◆ **Assignment**
Once the records below have been read, copy them all out exactly.
───── Provided records
(* ===== verification/StoreFacts.v ===== *)
(** * StoreFacts: what applying diffs to the store guarantees

    A batch of diffs is atomic in the versions of the tables, and never panics ([StoreJournal.v] makes
    of it what the journal asks, [StoreLaws]). The positions of rows are not rolled back, which the
    last theorem shows makes a failed tick impossible to retry. *)

From Stdlib Require Import Ascii String.
From stdpp Require Import base gmap strings list fin_maps sorting.
From Stdlib Require Import ZArith Lia.
From S2P Require Import Prelude RustStr CoreTypes SchemaTables Journal RuleCore Arrow ArrowVec ArrowBatch.
From S2P Require Import ArrowBatchFacts StoreIndex ArrowStore.

Section facts.
Context {V : Type} `{AO : ArrowOps} `{AL : !ArrowLaws} `{JR : JsonRead V} `{FT : FloatText}.
Context (ver_order : gmap Tick (list RecordBatch) -> list (Tick * list RecordBatch)).
Context (group_order : gmap nat (list (nat * nat)) -> list (nat * list (nat * nat))).

Abbreviation Store := (ArrowStore V).
Abbreviation apply := (apply_diff ver_order group_order).
Abbreviation apply_all := (apply_diffs ver_order group_order).

(** ** No panic *)

Lemma patch_columns_no_panic cols pcols patches :
  (length cols <= length pcols)%nat -> is_Some (patch_columns cols pcols patches).
Proof.
  revert pcols. induction cols as [|a cols IH]; intros [|p pcols] Hl; simpl in *; try (by eexists); [lia|].
  destruct (patch_array_values a p patches); [|by eexists].
  destruct (IH pcols ltac:(lia)) as [r ->]. by eexists.
Qed.

Lemma patch_batch_no_panic b patch patches :
  length (rb_columns patch) = length (rb_columns b) -> is_Some (patch_record_batch b patch patches).
Proof.
  intros Hl. unfold patch_record_batch.
  destruct (patch_columns_no_panic (rb_columns b) (rb_columns patch) patches) as [r ->]; [lia|by eexists].
Qed.

Lemma update_patch_columns src i c (v : V) p :
  build_update_patch src i c v = Ok p -> length (rb_columns p) = length (rb_columns src).
Proof.
  unfold build_update_patch. destruct (try_map _ _) as [cols|] eqn:E; [|done].
  intros Hb. apply rb_new_ok in Hb as [_ ->]. apply try_map_Ok, Forall2_length in E.
  by rewrite length_imap in E.
Qed.

Lemma null_patch_columns src i p :
  build_null_patch src i = Ok p -> length (rb_columns p) = length (rb_columns src).
Proof.
  unfold build_null_patch. destruct (try_map _ _) as [cols|] eqn:E; [|done].
  intros Hb. apply rb_new_ok in Hb as [_ ->]. apply try_map_Ok, Forall2_length in E.
  destruct (rb_columns_ok src) as [_ Hok]. apply Forall2_length in Hok.
  rewrite length_zip_with in E. lia.
Qed.

(** The iteration order of the groups of patches is one of their entries. *)
Definition orders_groups : Prop := forall m, group_order m ≡ₚ map_to_list m.

(** A single location gives a single group. *)
Lemma one_patch (loc : RowLocation) : orders_groups ->
  group_order (group_patches 0 [loc] ∅) = [(loc_batch_index loc, [(loc_row_index loc, 0%nat)])].
Proof.
  intros Ho. apply Permutation_singleton_r. etrans; [apply Ho|]. simpl.
  rewrite lookup_empty. simpl. rewrite insert_empty. by rewrite map_to_list_singleton.
Qed.

Lemma apply_one_patch table name tick loc patch versions b :
  orders_groups -> vt_versions table !! tick = Some versions -> versions !! loc_batch_index loc = Some b ->
  apply_patch_to_versions group_order table name tick [loc] patch
  = (patched ← patch_record_batch b patch [(loc_row_index loc, 0%nat)];
     Some match patched with
          | Err e => (vt_insert_version table tick versions, Err e)
          | Ok b' => (vt_insert_version table tick (<[loc_batch_index loc := b']> versions), Ok tt)
          end).
Proof.
  intros Ho Hv Hb. unfold apply_patch_to_versions. rewrite Hv, one_patch by done. simpl. rewrite Hb.
  by destruct (patch_record_batch _ _ _) as [[b'|e]|].
Qed.

Lemma insert_version_same table tick versions :
  vt_versions table !! tick = Some versions -> vt_insert_version table tick versions = table.
Proof.
  intros Hv. unfold vt_insert_version, vt_with_versions. rewrite insert_id by done. by destruct table.
Qed.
──────────
◆ **Solved problem**
(* ===== verification/StoreFacts.v ===== *)
(** * StoreFacts: what applying diffs to the store guarantees

    A batch of diffs is atomic in the versions of the tables, and never panics ([StoreJournal.v] makes
    of it what the journal asks, [StoreLaws]). The positions of rows are not rolled back, which the
    last theorem shows makes a failed tick impossible to retry. *)

From Stdlib Require Import Ascii String.
From stdpp Require Import base gmap strings list fin_maps sorting.
From Stdlib Require Import ZArith Lia.
From S2P Require Import Prelude RustStr CoreTypes SchemaTables Journal RuleCore Arrow ArrowVec ArrowBatch.
From S2P Require Import ArrowBatchFacts StoreIndex ArrowStore.

Section facts.
Context {V : Type} `{AO : ArrowOps} `{AL : !ArrowLaws} `{JR : JsonRead V} `{FT : FloatText}.
Context (ver_order : gmap Tick (list RecordBatch) -> list (Tick * list RecordBatch)).
Context (group_order : gmap nat (list (nat * nat)) -> list (nat * list (nat * nat))).

Abbreviation Store := (ArrowStore V).
Abbreviation apply := (apply_diff ver_order group_order).
Abbreviation apply_all := (apply_diffs ver_order group_order).

(** ** No panic *)

Lemma patch_columns_no_panic cols pcols patches :
  (length cols <= length pcols)%nat -> is_Some (patch_columns cols pcols patches).
Proof.
  revert pcols. induction cols as [|a cols IH]; intros [|p pcols] Hl; simpl in *; try (by eexists); [lia|].
  destruct (patch_array_values a p patches); [|by eexists].
  destruct (IH pcols ltac:(lia)) as [r ->]. by eexists.
Qed.

Lemma patch_batch_no_panic b patch patches :
  length (rb_columns patch) = length (rb_columns b) -> is_Some (patch_record_batch b patch patches).
Proof.
  intros Hl. unfold patch_record_batch.
  destruct (patch_columns_no_panic (rb_columns b) (rb_columns patch) patches) as [r ->]; [lia|by eexists].
Qed.

Lemma update_patch_columns src i c (v : V) p :
  build_update_patch src i c v = Ok p -> length (rb_columns p) = length (rb_columns src).
Proof.
  unfold build_update_patch. destruct (try_map _ _) as [cols|] eqn:E; [|done].
  intros Hb. apply rb_new_ok in Hb as [_ ->]. apply try_map_Ok, Forall2_length in E.
  by rewrite length_imap in E.
Qed.

Lemma null_patch_columns src i p :
  build_null_patch src i = Ok p -> length (rb_columns p) = length (rb_columns src).
Proof.
  unfold build_null_patch. destruct (try_map _ _) as [cols|] eqn:E; [|done].
  intros Hb. apply rb_new_ok in Hb as [_ ->]. apply try_map_Ok, Forall2_length in E.
  destruct (rb_columns_ok src) as [_ Hok]. apply Forall2_length in Hok.
  rewrite length_zip_with in E. lia.
Qed.

(** The iteration order of the groups of patches is one of their entries. *)
Definition orders_groups : Prop := forall m, group_order m ≡ₚ map_to_list m.

(** A single location gives a single group. *)
Lemma one_patch (loc : RowLocation) : orders_groups ->
  group_order (group_patches 0 [loc] ∅) = [(loc_batch_index loc, [(loc_row_index loc, 0%nat)])].
Proof.
  intros Ho. apply Permutation_singleton_r. etrans; [apply Ho|]. simpl.
  rewrite lookup_empty. simpl. rewrite insert_empty. by rewrite map_to_list_singleton.
Qed.

Lemma apply_one_patch table name tick loc patch versions b :
  orders_groups -> vt_versions table !! tick = Some versions -> versions !! loc_batch_index loc = Some b ->
  apply_patch_to_versions group_order table name tick [loc] patch
  = (patched ← patch_record_batch b patch [(loc_row_index loc, 0%nat)];
     Some match patched with
          | Err e => (vt_insert_version table tick versions, Err e)
          | Ok b' => (vt_insert_version table tick (<[loc_batch_index loc := b']> versions), Ok tt)
          end).
Proof.
  intros Ho Hv Hb. unfold apply_patch_to_versions. rewrite Hv, one_patch by done. simpl. rewrite Hb.
  by destruct (patch_record_batch _ _ _) as [[b'|e]|].
Qed.

Lemma insert_version_same table tick versions :
  vt_versions table !! tick = Some versions -> vt_insert_version table tick versions = table.
Proof.
  intros Hv. unfold vt_insert_version, vt_with_versions. rewrite insert_id by done. by destruct table.
Qed.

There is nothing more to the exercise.